Visualize chemical space as a grid #chemoinformatics #rdkit

Visualize chemical space is important for medicinal chemist I think. Recently, Prof. Bajorath group published nice article. URL is below.

https://pubs.acs.org/doi/pdf/10.1021/acsomega.9b00595

The author described new approach that combines SARMatrix and Molecular Grid maps. SARMatrics is one of the method for SAR analysis like Free Wilson analysis.

I had interest their approach because they uses molecular grid maps. I often use PCA and/or t-SNE for chemical space mapping but it is not grid.

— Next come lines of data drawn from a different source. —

(** The outputs are on disk. *)
Lemma install_spec s now kept plan stored wp wt sel kpt s1 newParts newMetas outs : serves opts sound s stored wp wt ->
  mem_holds schema s [] -> data_inv stored [] (sh_tombstones s) wp wt now kept -> plan_ok s plan ->
  Forall2 (fun p c => pd_open (sh_disk s) p c /\ pd_part (sh_disk s) (pm_Path (pr_Meta p)) (pr_Meta p) c)
    (keptParts (pl_candidates plan) (sh_parts s)) kpt ->
  stored ≡ₚ sel ++ kpt -> rewritten s s1 sel newParts newMetas outs ->
  let selected := selectedParts (pl_candidates plan) (sh_parts s) in
  ends (fun _ => flushed now kept) (fun _ => flushed now kept)
    ((kept ← gets (fun s => (keptParts (pl_candidates plan) (sh_parts s), keptMetas (pl_candidates plan) (mf_Parts (sh_manifest s))));
      next ← gets (fun s => nextManifest s (kept.2 ++ newMetas));
      _ ← orCleanup (on_disk (pt_WriteManifest next)) (cleanupCompactionOutputs newParts newMetas);
      oldParts ← gets sh_parts;
      _ ← modify (set_parts (kept.1 ++ newParts) next);
      closeErr ← closeParts (selectedParts (pl_candidates plan) oldParts);
      _ ← failIf closeErr;
      _ ← removeOldParts (pl_candidates plan);
      if 0 <? len (sh_tombstones s) then _ ← modify (set_tombstones []); on_wal wal_Checkpoint else mret tt) s1).
Proof.
  intros Hs Hm Hd Hpo Hkpt Hperm Hrw selected. destruct (serves_older _ _ _ _ Hs) as [Hold Holdp].
  pose proof (rw_beside _ _ _ _ _ _ Hrw) as Hb.
  assert (forall s', beside s s' -> flushed now kept s') as Hfl.
  { intros s' Hf. exists kept. split; [by left|]. eapply drained_framed; [by exists stored, wp, wt|exact Hf|done|done]. }
  assert (sh_parts s1 = sh_parts s /\ sh_manifest s1 = sh_manifest s /\ sh_tombstones s1 = sh_tombstones s) as (Ep & Em & Et).
  { pose proof (fr_core _ _ _ _ Hb) as Hc. unfold core in Hc. by injection Hc as _ _ _ -> -> ->. }
  apply ends_bind, ends_gets, ends_bind, ends_gets. rewrite Ep, Em. cbn [fst snd]. apply ends_bind, ends_orCleanup.
  eapply ends_on_disk; [apply (pt_WriteManifest_spec (schema := schema))|..]; cbn beta.
  2: { intros e d Hu. destruct (own_parts _ _ _ _ (rw_metas _ _ _ _ _ _ Hrw) (rw_parts _ _ _ _ _ _ Hrw)) as (H1' & H2' & H3').
       assert (surely (beside s) (cleanupCompactionOutputs newParts newMetas)) as Hc.
       { apply surely_bind; [by apply (surely_closeParts schema)|]. intros ?. by apply surely_cleanupMetas. }
       eapply ends_weaken; [apply Hc|by intros ? s' ?; apply Hfl|done]. eapply framed_trans; [exact Hb|by apply framed_unchanged]. }
  intros [] d [Hk Hmf]. apply ends_bind, ends_gets, ends_bind, ends_modify.
  pose proof (serves_compacted (pl_candidates plan) s s1 stored wp wt sel kpt newParts newMetas outs d _ Hs Hkpt Hrw Hk Hmf ltac:(by rewrite <- Em)) as Hs3.
  set (s3 := set_parts _ _ _) in *. change (sh_parts (set_disk d s1)) with (sh_parts s1). rewrite Ep. fold selected.
  apply (retire_spec (pl_candidates plan) s3 now kept (kpt ++ outs) wp wt).
  - done.
  - destruct (mem_holds_framed schema _ _ _ _ [] Hb Hm). by split.
  - change (sh_tombstones s3) with (sh_tombstones s1). rewrite Et. eapply data_compact; [exact Hd|exact Hperm|apply Hrw|apply Hrw].
  - intros p Hp. exact (compacted_spared _ _ _ _ _ _ _ _ _ _ p Hs Hpo Hrw Hp).
  - intros meta Hmeta. rewrite <- (sv_metas _ _ _ _ _ _ Hs3) in Hmeta. apply list_elem_of_fmap in Hmeta as (p & -> & Hp).
    by destruct (compacted_spared _ _ _ _ _ _ _ _ _ _ p Hs Hpo Hrw Hp).
  - intros p Hp. unfold selected, selectedParts in Hp. by apply list_elem_of_filter in Hp as [? _].
  - intros meta Hin. rewrite (serves_base s stored wp wt); [|done|by apply (po_candidates _ _ Hpo)]. apply elem_of_partIDSet. by exists meta.
  - intros Hhad k x t Hx Ht. apply Z.ltb_lt in Hhad. change (sh_tombstones s3) with (sh_tombstones s1) in Ht. rewrite Et in Ht.
    assert (keptParts (pl_candidates plan) (sh_parts s) = []) as Ek.
    { unfold keptParts. destruct (filter _ (sh_parts s)) as [|p ps] eqn:Ef; [done|]. exfalso.
      assert (p ∈ p :: ps) as Hp by left. rewrite <- Ef in Hp. apply list_elem_of_filter in Hp as [Hn Hp].
      assert (pr_Meta p ∈ mf_Parts (sh_manifest s)) as Hin.
      { rewrite <- (sv_metas _ _ _ _ _ _ Hs). by apply list_elem_of_fmap_2. }
      apply Hn, elem_of_partIDSet. exists (pr_Meta p). split; [|done]. apply (po_all _ _ Hpo); [|done].
      intros E. rewrite E in Hhad. done. }
    rewrite Ek in Hkpt. apply Forall2_nil_inv_l in Hkpt as ->. apply (rw_within _ _ _ _ _ _ Hrw), elem_of_survivors in Hx as [_ Hx]. by apply Hx.
Qed.

Lemma compactPartsLocked_spec s now kept plan : drained s now kept -> plan_ok s plan ->
  ends (fun _ => flushed now kept) (fun _ => flushed now kept) (compactPartsLocked plan s).
Proof.
  intros (stored & wp & wt & Hs & Hm & Hd) Hpo. destruct (po_output _ _ Hpo) as (level & Hout).
  pose proof (sv_opts _ _ _ _ _ _ Hs) as Ho.
  assert (flushed now kept s) as Hfl by (exists kept; split; [by left|by exists stored, wp, wt]).
  unfold compactPartsLocked. apply ends_bind, ends_gets, ends_bind, ends_gets, ends_bind, ends_gets.
  case_match; [by apply ends_ret|]. apply ends_bind.
  eapply ends_weaken; [apply preflight_spec| |intros e s' Hf; by eapply flushed_framed]. intros ? s1 Hf1.
  assert (sh_parts s1 = sh_parts s /\ sh_manifest s1 = sh_manifest s /\ sh_tombstones s1 = sh_tombstones s) as (Ep & Em & Et).
  { pose proof (fr_core _ _ _ _ Hf1) as Hc. unfold core in Hc. by injection Hc as _ _ _ -> -> ->. }
  rewrite (resolveOptions_for s plan level Ho Hout).
  assert (serves opts sound s1 stored wp wt) as Hs1 by by eapply serves_framed; [..|exact Hf1|].
  assert (mem_holds schema s1 []) as Hm1 by exact (mem_holds_framed schema _ _ _ _ [] Hf1 Hm).
  assert (data_inv stored [] (sh_tombstones s1) wp wt now kept) as Hd1 by by rewrite Et.
  assert (plan_ok s1 plan) as Hpo1 by (destruct Hpo; split; by rewrite ?Em, ?Et).
  rewrite <- Ep, <- Et. clear Hs Hm Hd Hfl Ho Hpo. 
  destruct (split_parts _ (fun p => pm_ID (pr_Meta p) ∈ partIDSet (pl_candidates plan)) _ _ (serves_stored _ _ _ _ Hs1))
    as (sel & kpt & Hsel & Hkpt & Hperm).
  assert (within (cols sel) U) as HselU.
  { intros k x Hx. apply (dv_stored _ _ _ _ _ _ _ _ _ _ Hd1), (cols_perm _ _ Hperm), cols_app. by left. }
  apply ends_bind. eapply ends_weaken; [eapply (writeStreaming_spec s1 _ level _ sel stored wp wt Hs1)|..].
  - intros p Hp. unfold selectedParts in Hp. by apply list_elem_of_filter in Hp as [_ ?].
  - eapply Forall2_impl; [exact Hsel|]. by intros p c [? _].
  - done.
  - intros [newParts newMetas] s2 (outs & Hrw). by eapply install_spec.
  - intros e s2 Hb. destruct (serves_older _ _ _ _ Hs1) as [Hold Holdp]. exists kept. split; [by left|].
    eapply drained_framed; [by exists stored, wp, wt|exact Hb|done|done].
Qed.
End merging.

Molecular grid maps is like SOM. To make the maps, they used J-V algorithms. The details are described in following URL.
https://link.springer.com/article/10.1007/BF02278710

I would like to try the mapping method.

Fortunately python package for JV-algorithm is provided in Github! The name is lapjb. And I installed it and try to use it.
https://github.com/src-d/lapjv
My code is below.

At first, import packages and load data. Sample data came from CHEMBL.

%matplotlib inline
import matplotlib.pyplot as plt
from rdkit import Chem
from rdkit.Chem.Draw import IPythonConsole
from rdkit.Chem import Draw
from rdkit.Chem import AllChem
from rdkit.Chem import DataStructs
from sklearn.decomposition import PCA
from sklearn.manifold import TSNE
import pandas as pd
import numpy as np
from scipy.spatial.distance import cdist
df = pd.read_csv('CHEMBL3888506.tsv', sep='\t', header=0)

To make grid mapping, number of sample must be N^2. The dataset has 467 molecules, so I used 400 molecule for test. It means I will embed 20 x 20 grid space.

mols = [Chem.MolFromSmiles(smi) for smi in df.Smiles]
sampleidx = np.random.choice(list(range(len(mols))), size=400, replace=False)
samplemols = [mols[i] for i in sampleidx]
sampleact = [9-np.log10(df['Standard Value'][idx]) for idx in sampleidx]
fps = [AllChem.GetMorganFingerprintAsBitVect(m,2) for m in samplemols]
def fp2arr(fp):
    arr = np.zeros((0,))
    DataStructs.ConvertToNumpyArray(fp,arr)
    return arr
X = np.asarray([fp2arr(fp) for fp in fps])

Then perform PCA-t-SNE for getting chemical space and normalize the data.

size = 20
N = size*size
data = PCA(n_components=100).fit_transform(X.astype(np.float32))
embeddings = TSNE(init='pca', random_state=794, verbose=2).fit_transform(data)
embeddings -= embeddings.min(axis=0)
embeddings /= embeddings.max(axis=0)

Check the t-SNE result. Activity is used for color mapping.

plt.scatter(embeddings[:,0], embeddings[:,1], c=sampleact, cmap='hsv')

Next let’s projection chemical space to grid. Usage of lapjv is very simple. At first calculate similarity matrix with scipy cdist function. Then pass the matrix to lapjv.

grid = np.dstack(np.meshgrid(np.linspace(0,1,size), np.linspace(0,1,size))).reshape(-1,2)
from lapjv import lapjv
cost_mat = cdist(grid, embeddings, 'sqeuclidean').astype(np.float32)
cost_mat2 = cost_mat * (10000 / cost_mat.max())
row_asses, col_asses, _ = lapjv(cost_mat2)
grid_lap = grid[col_asses]

Now ready. Let’s plot grid map.

plt.scatter(grid_lap[:,0], grid_lap[:,1], c=sampleact, cmap='hsv')

It seems work well. Same color dot is located near space.

Grid plot is useful because it can avoid overlapping of each dot.

The author developed more sophisticated tool. However the source code is not disclosed. It seems very attractive for medchem ;-)

Rational drug design from computer assist is very important. But I think visualization and analysis method for medicinal chemist is equally important for drug design.

Today’s code is below.

code example

Reader who has interest in lapjv, please try it.